### Task prompt
Copy out each line of the data that contains "space".

::: Information provided

(* ===== verification/Virtio.v ===== *)
(** The virtio block device, src/src/devices/virtio-blk.c and virtio.h: its registers, the
    requests of a queue and their transfers between guest RAM and the disk.

    Guest RAM is the memory of the emulator, passed to and returned by the operations; the
    disk image is a memory of its own.  [None] is undefined behaviour: an access outside of
    RAM, of the disk image, of the configuration space or a division by zero. *)

From S2P Require Import Prelude.
From S2P Require Import Opcode.
From S2P Require Import Decode.
From S2P Require Import Machine.

Definition DISK_BLK_SIZE := 512.
Definition VBLK_QUEUE_NUM_MAX := 1024.
Definition VIRTIO_STATUS_DRIVER_OK := 4.
Definition VIRTIO_STATUS_DEVICE_NEEDS_RESET := 64.
Definition VIRTIO_INT_USED_RING := 1.
Definition VIRTIO_INT_CONF_CHANGE := 2.
Definition VIRTIO_DESC_F_NEXT := 1.
Definition VIRTIO_BLK_T_IN := 0.
Definition VIRTIO_BLK_T_OUT := 1.
Definition VIRTIO_BLK_S_OK := 0.
Definition VIRTIO_BLK_S_IOERR := 1.
Definition VIRTIO_BLK_S_UNSUPP := 2.
Definition VIRTIO_BLK_F_RO := 32.

(** [queue_desc], [queue_avail] and [queue_used] are indices of 32-bit words of RAM. *)
Record virtio_blk_queue_t := mk_queue {
  queue_num : Z; queue_desc : Z; queue_avail : Z; queue_used : Z; last_avail : Z; ready : bool }.

(** [priv] is the configuration space, 17 words; the first two are the capacity. *)
Record virtio_blk_state_t := mk_vblk {
  device_features : Z; device_features_sel : Z; driver_features : Z; driver_features_sel : Z;
  queue_sel : Z; queues : list virtio_blk_queue_t; status : Z; interrupt_status : Z;
  disk : memory_t; priv : list Z }.

Record virtq_desc := mk_desc { desc_addr : Z; desc_len : Z; desc_flags : Z }.

Definition CONFIG_WORDS : nat := 17.
Definition queue_zero : virtio_blk_queue_t := mk_queue 0 0 0 0 0 false.

Definition set_status v s := mk_vblk (device_features s) (device_features_sel s) (driver_features s)
  (driver_features_sel s) (queue_sel s) (queues s) v (interrupt_status s) (disk s) (priv s).
Definition set_interrupt_status v s := mk_vblk (device_features s) (device_features_sel s)
  (driver_features s) (driver_features_sel s) (queue_sel s) (queues s) (status s) v (disk s) (priv s).
Definition set_queues v s := mk_vblk (device_features s) (device_features_sel s) (driver_features s)
  (driver_features_sel s) (queue_sel s) v (status s) (interrupt_status s) (disk s) (priv s).
Definition set_disk v s := mk_vblk (device_features s) (device_features_sel s) (driver_features s)
  (driver_features_sel s) (queue_sel s) (queues s) (status s) (interrupt_status s) v (priv s).
Definition set_priv v s := mk_vblk (device_features s) (device_features_sel s) (driver_features s)
  (driver_features_sel s) (queue_sel s) (queues s) (status s) (interrupt_status s) (disk s) v.
Definition set_last_avail v q := mk_queue (queue_num q) (queue_desc q) (queue_avail q) (queue_used q)
  v (ready q).

(** [VBLK_PRIV(vblk)->capacity] *)
Definition capacity (s : virtio_blk_state_t) : Z :=
  default 0 (priv s !! 0%nat) + 0x100000000 * default 0 (priv s !! 1%nat).
Definition set_capacity (c : Z) (s : virtio_blk_state_t) : virtio_blk_state_t :=
  set_priv (<[0%nat := u32 c]> (<[1%nat := u32 (Z.shiftr c 32)]> (priv s))) s.

Definition virtio_blk_set_fail (s : virtio_blk_state_t) : virtio_blk_state_t :=
  let s := set_status (Z.lor (status s) VIRTIO_STATUS_DEVICE_NEEDS_RESET) s in
  if truth (Z.land (status s) VIRTIO_STATUS_DRIVER_OK)
  then set_interrupt_status (Z.lor (interrupt_status s) VIRTIO_INT_CONF_CHANGE) s else s.

Definition virtio_blk_update_status (s : virtio_blk_state_t) (v : Z) : virtio_blk_state_t :=
  let s := set_status (Z.lor (status s) v) s in
  if truth v then s
  else
    let cap := u32 (capacity s) in
    set_capacity cap
      (mk_vblk (device_features s) 0 0 0 0 [queue_zero; queue_zero] 0 0 (disk s) (priv s)).

(** * Requests *)

(** [ram[i]] *)
Definition ram_load (m : memory_t) (i : Z) : option Z := mem_read 4 m (4 * i).
Definition ram_store (m : memory_t) (i v : Z) : option memory_t := mem_write 4 m (4 * i) v.

(** [memcpy] of [n] bytes between the two memories. *)
Fixpoint copy_between (src : memory_t) (sa : Z) (dst : memory_t) (da : Z) (n : nat) : memory_t :=
  match n with
  | O => dst
  | S n => copy_between src (sa + 1) (store_le dst da 1 (byte_at src sa)) (da + 1) n
  end.
Definition memcpy (src : memory_t) (sa : Z) (dst : memory_t) (da len : Z) : option memory_t :=
  if GUEST_RAM_CONTAINS src sa len && GUEST_RAM_CONTAINS dst da len
  then Some (copy_between src sa dst da (Z.to_nat len)) else None.

Definition virtio_blk_write_handler (s : virtio_blk_state_t) (m : memory_t) (sector desc_addr len : Z)
    : option virtio_blk_state_t :=
  d ← memcpy m desc_addr (disk s) (u64 (sector * DISK_BLK_SIZE)) len; Some (set_disk d s).
Definition virtio_blk_read_handler (s : virtio_blk_state_t) (m : memory_t) (sector desc_addr len : Z)
    : option memory_t :=
  memcpy (disk s) (u64 (sector * DISK_BLK_SIZE)) m desc_addr len.

(** The [n] descriptors of the chain that starts at [desc_idx]. *)
Fixpoint read_chain (m : memory_t) (queue_desc desc_idx : Z) (n : nat) : option (list virtq_desc) :=
  match n with
  | O => Some []
  | S n =>
      let a := 4 * (queue_desc +u desc_idx * 4) in
      addr ← mem_read 8 m a;
      len ← mem_read 4 m (a + 8);
      flags ← mem_read 2 m (a + 12);
      next ← mem_read 2 m (a + 14);
      l ← read_chain m queue_desc next n;
      Some (mk_desc addr len flags :: l)
  end.

(** [f & VIRTIO_DESC_F_NEXT] *)
Definition has_next (d : virtq_desc) : bool := truth (Z.land (desc_flags d) VIRTIO_DESC_F_NEXT).

(** The returned option is [Some *plen] for 0 and [None] for -1. *)
Definition virtio_blk_desc_handler (s : virtio_blk_state_t) (queue : virtio_blk_queue_t)
    (m : memory_t) (desc_idx : Z) : option (option Z * virtio_blk_state_t * memory_t) :=
  vq_desc ← read_chain m (queue_desc queue) desc_idx 3;
  match vq_desc with
  | [d0; d1; d2] =>
      if negb (has_next d0) || negb (has_next d1) || has_next d2
      then Some (None, virtio_blk_set_fail s, m)
      else
        type ← mem_read 4 m (desc_addr d0);
        sector ← mem_read 8 m (desc_addr d0 + 8);
        let fail st := m ← mem_write 1 m (desc_addr d2) st; Some (None, s, m) in
        let ok (s : virtio_blk_state_t) m :=
          m ← mem_write 1 m (desc_addr d2) VIRTIO_BLK_S_OK; Some (Some (desc_len d1), s, m) in
        if u64 (capacity s - 1) <? sector then fail VIRTIO_BLK_S_IOERR
        else if type =? VIRTIO_BLK_T_IN then
          m ← virtio_blk_read_handler s m sector (desc_addr d1) (desc_len d1); ok s m
        else if type =? VIRTIO_BLK_T_OUT then
          if truth (Z.land (device_features s) VIRTIO_BLK_F_RO) then fail VIRTIO_BLK_S_IOERR
          else s ← virtio_blk_write_handler s m sector (desc_addr d1) (desc_len d1); ok s m
        else fail VIRTIO_BLK_S_UNSUPP
  | _ => None
  end.

(** The loop of [virtio_queue_notify_handler]; the result holds the device, RAM and, when the
    loop was not left early, [new_used].  [fuel] is the number of requests, the distance of
    [last_avail] to [new_avail] as 16-bit counters. *)
Fixpoint notify_loop (index : nat) (new_avail : Z) (fuel : nat) (s : virtio_blk_state_t)
    (m : memory_t) (new_used : Z) : option (virtio_blk_state_t * memory_t * option Z) :=
  queue ← queues s !! index;
  if last_avail queue =? new_avail then Some (s, m, Some new_used)
  else
    match fuel with
    | O => None
    | S fuel =>
        if queue_num queue =? 0 then None
        else
          let queue_idx := u16 (last_avail queue mod queue_num queue) in
          w ← ram_load m (queue_avail queue +u (1 + queue_idx / 2));
          let buffer_idx := u16 (Z.shiftr w (16 * (queue_idx mod 2))) in
          '(r, s, m) ← virtio_blk_desc_handler s queue m buffer_idx;
          match r with
          | None => Some (virtio_blk_set_fail s, m, None)
          | Some len =>
              let vq_used_addr := queue_used queue +u (1 + (new_used mod queue_num queue) * 2) in
              m ← ram_store m vq_used_addr buffer_idx;
              m ← ram_store m (vq_used_addr +u 1) len;
              let q := set_last_avail (u16 (last_avail queue + 1)) queue in
              notify_loop index new_avail fuel (set_queues (<[index := q]> (queues s)) s) m
                (u16 (new_used + 1))
          end
    end.

Definition virtio_queue_notify_handler (s : virtio_blk_state_t) (m : memory_t) (index : nat)
    : option (virtio_blk_state_t * memory_t) :=
  queue ← queues s !! index;
  if truth (Z.land (status s) VIRTIO_STATUS_DEVICE_NEEDS_RESET) then Some (s, m)
  else if negb (truth (Z.land (status s) VIRTIO_STATUS_DRIVER_OK) && ready queue)
  then Some (virtio_blk_set_fail s, m)
  else
    w ← ram_load m (queue_avail queue);
    let new_avail := u16 (Z.shiftr w 16) in
    if u16 (queue_num queue) <? new_avail - last_avail queue then Some (virtio_blk_set_fail s, m)
    else if last_avail queue =? new_avail then Some (s, m)
    else
      w ← ram_load m (queue_used queue);
      let new_used := u16 (Z.shiftr w 16) in
      '(s, m, r) ← notify_loop index new_avail
        (Z.to_nat ((new_avail - last_avail queue) mod 0x10000)) s m new_used;
      match r with
      | None => Some (s, m)
      | Some new_used =>
          w ← ram_load m (queue_used queue);
          m ← ram_store m (queue_used queue) (Z.lor (Z.land w 0xffff) (u32 (Z.shiftl new_used 16)));
          w ← ram_load m (queue_avail queue);
          Some (if truth (Z.land w 1) then s
                else set_interrupt_status (Z.lor (interrupt_status s) VIRTIO_INT_USED_RING) s, m)
      end.

(** * Registers *)

Section Registers.
Context (MEM_SIZE : Z).

Definition vblk_preprocess (s : virtio_blk_state_t) (addr : Z) : Z * virtio_blk_state_t :=
  if (MEM_SIZE <=? addr) || truth (Z.land addr 3) then (0, virtio_blk_set_fail s)
  else (Z.shiftr addr 2, s).

(** The index of a word of the configuration space, [addr - VIRTIO_Config]. *)
Definition config_index (addr : Z) : nat := Z.to_nat (addr -u 0x40).

Definition virtio_blk_read (s : virtio_blk_state_t) (addr : Z) : option Z :=
  let addr := Z.shiftr addr 2 in
  match addr with
  | 0x0 => Some 0x74726976
  | 0x1 => Some 2
  | 0x2 => Some 2
  | 0x3 => Some 0x12345678
  | 0x4 => Some (if device_features_sel s =? 0 then device_features s
                 else if device_features_sel s =? 1 then 1 else 0)
  | 0xd => Some VBLK_QUEUE_NUM_MAX
  | 0x11 => q ← queues s !! Z.to_nat (queue_sel s); Some (b2u (ready q))
  | 0x18 => Some (interrupt_status s)
  | 0x1c => Some (status s)
  | 0x3f => Some 0
  | _ => priv s !! config_index addr
  end.

(** Assigns to the selected queue, [VBLK_QUEUE]. *)
Definition update_queue (f : virtio_blk_queue_t -> virtio_blk_queue_t) (s : virtio_blk_state_t)
    : option virtio_blk_state_t :=
  q ← queues s !! Z.to_nat (queue_sel s);
  Some (set_queues (<[Z.to_nat (queue_sel s) := f q]> (queues s)) s).

Definition virtio_blk_write (s : virtio_blk_state_t) (m : memory_t) (addr value : Z)
    : option (virtio_blk_state_t * memory_t) :=
  let addr := Z.shiftr addr 2 in
  let ret (s : option virtio_blk_state_t) := s ← s; Some (s, m) in
  let high := if truth value then virtio_blk_set_fail s else s in
  match addr with
  | 0x5 => Some (mk_vblk (device_features s) value (driver_features s) (driver_features_sel s)
      (queue_sel s) (queues s) (status s) (interrupt_status s) (disk s) (priv s), m)
  | 0x8 => Some (mk_vblk (device_features s) (device_features_sel s)
      (if driver_features_sel s =? 0 then value else driver_features s) (driver_features_sel s)
      (queue_sel s) (queues s) (status s) (interrupt_status s) (disk s) (priv s), m)
  | 0x9 => Some (mk_vblk (device_features s) (device_features_sel s) (driver_features s) value
      (queue_sel s) (queues s) (status s) (interrupt_status s) (disk s) (priv s), m)
  | 0xc => Some (if value <? 2
      then mk_vblk (device_features s) (device_features_sel s) (driver_features s)
        (driver_features_sel s) value (queues s) (status s) (interrupt_status s) (disk s) (priv s)
      else virtio_blk_set_fail s, m)
  | 0xe => if (0 <? value) && (value <=? VBLK_QUEUE_NUM_MAX)
      then ret (update_queue (fun q => mk_queue value (queue_desc q) (queue_avail q) (queue_used q)
        (last_avail q) (ready q)) s)
      else Some (virtio_blk_set_fail s, m)
  | 0x11 =>
      q ← queues s !! Z.to_nat (queue_sel s);
      la ← (if truth (Z.land value 1)
            then w ← ram_load m (queue_avail q); Some (u16 (Z.shiftr w 16))
            else Some (last_avail q));
      ret (update_queue (fun q => mk_queue (queue_num q) (queue_desc q) (queue_avail q)
        (queue_used q) la (truth (Z.land value 1))) s)
  | 0x20 => let '(v, s) := vblk_preprocess s value in
      ret (update_queue (fun q => mk_queue (queue_num q) v (queue_avail q) (queue_used q)
        (last_avail q) (ready q)) s)
  | 0x21 => Some (high, m)
  | 0x24 => let '(v, s) := vblk_preprocess s value in
      ret (update_queue (fun q => mk_queue (queue_num q) (queue_desc q) v (queue_used q)
        (last_avail q) (ready q)) s)
  | 0x25 => Some (high, m)
  | 0x28 => let '(v, s) := vblk_preprocess s value in
      ret (update_queue (fun q => mk_queue (queue_num q) (queue_desc q) (queue_avail q) v
        (last_avail q) (ready q)) s)
  | 0x29 => Some (high, m)
  | 0x14 => if value <? 2 then virtio_queue_notify_handler s m (Z.to_nat value)
      else Some (virtio_blk_set_fail s, m)
  | 0x19 => Some (set_interrupt_status (Z.land (interrupt_status s) (~u value)) s, m)
  | 0x1c => Some (virtio_blk_update_status s value, m)
  | _ =>
      let i := config_index addr in
      if bool_decide (i < length (priv s))%nat then Some (set_priv (<[i := value]> (priv s)) s, m)
      else None
  end.
End Registers.

(** * Creation *)

(** Without a disk image the pointer is NULL: no byte of it can be accessed. *)
Definition vblk_new : virtio_blk_state_t :=
  mk_vblk 0 0 0 0 0 [queue_zero; queue_zero] 0 0 (mk_memory ∅ 0) [].

(** [virtio_blk_init] from the mapped disk image, if a disk file was given. *)
Definition virtio_blk_init (s : virtio_blk_state_t) (image : option memory_t) (readonly : bool)
    : virtio_blk_state_t :=
  let s := set_priv (replicate CONFIG_WORDS 0) s in
  match image with
  | None => set_capacity 0 s
  | Some d =>
      let sz := mem_size d in
      let s := set_priv (<[15%nat := u32 sz]> (<[16%nat := u32 (Z.shiftr sz 32)]> (priv s))) s in
      let s := set_capacity (u64 (u64 (sz - 1) / DISK_BLK_SIZE + 1)) (set_disk d s) in
      if readonly
      then mk_vblk VIRTIO_BLK_F_RO (device_features_sel s) (driver_features s)
        (driver_features_sel s) (queue_sel s) (queues s) (status s) (interrupt_status s) (disk s) (priv s)
      else s
  end.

::::::

### Solution to this problem
    RAM, of the disk image, of the configuration space or a division by zero. *)
(** [priv] is the configuration space, 17 words; the first two are the capacity. *)
(** The index of a word of the configuration space, [addr - VIRTIO_Config]. *)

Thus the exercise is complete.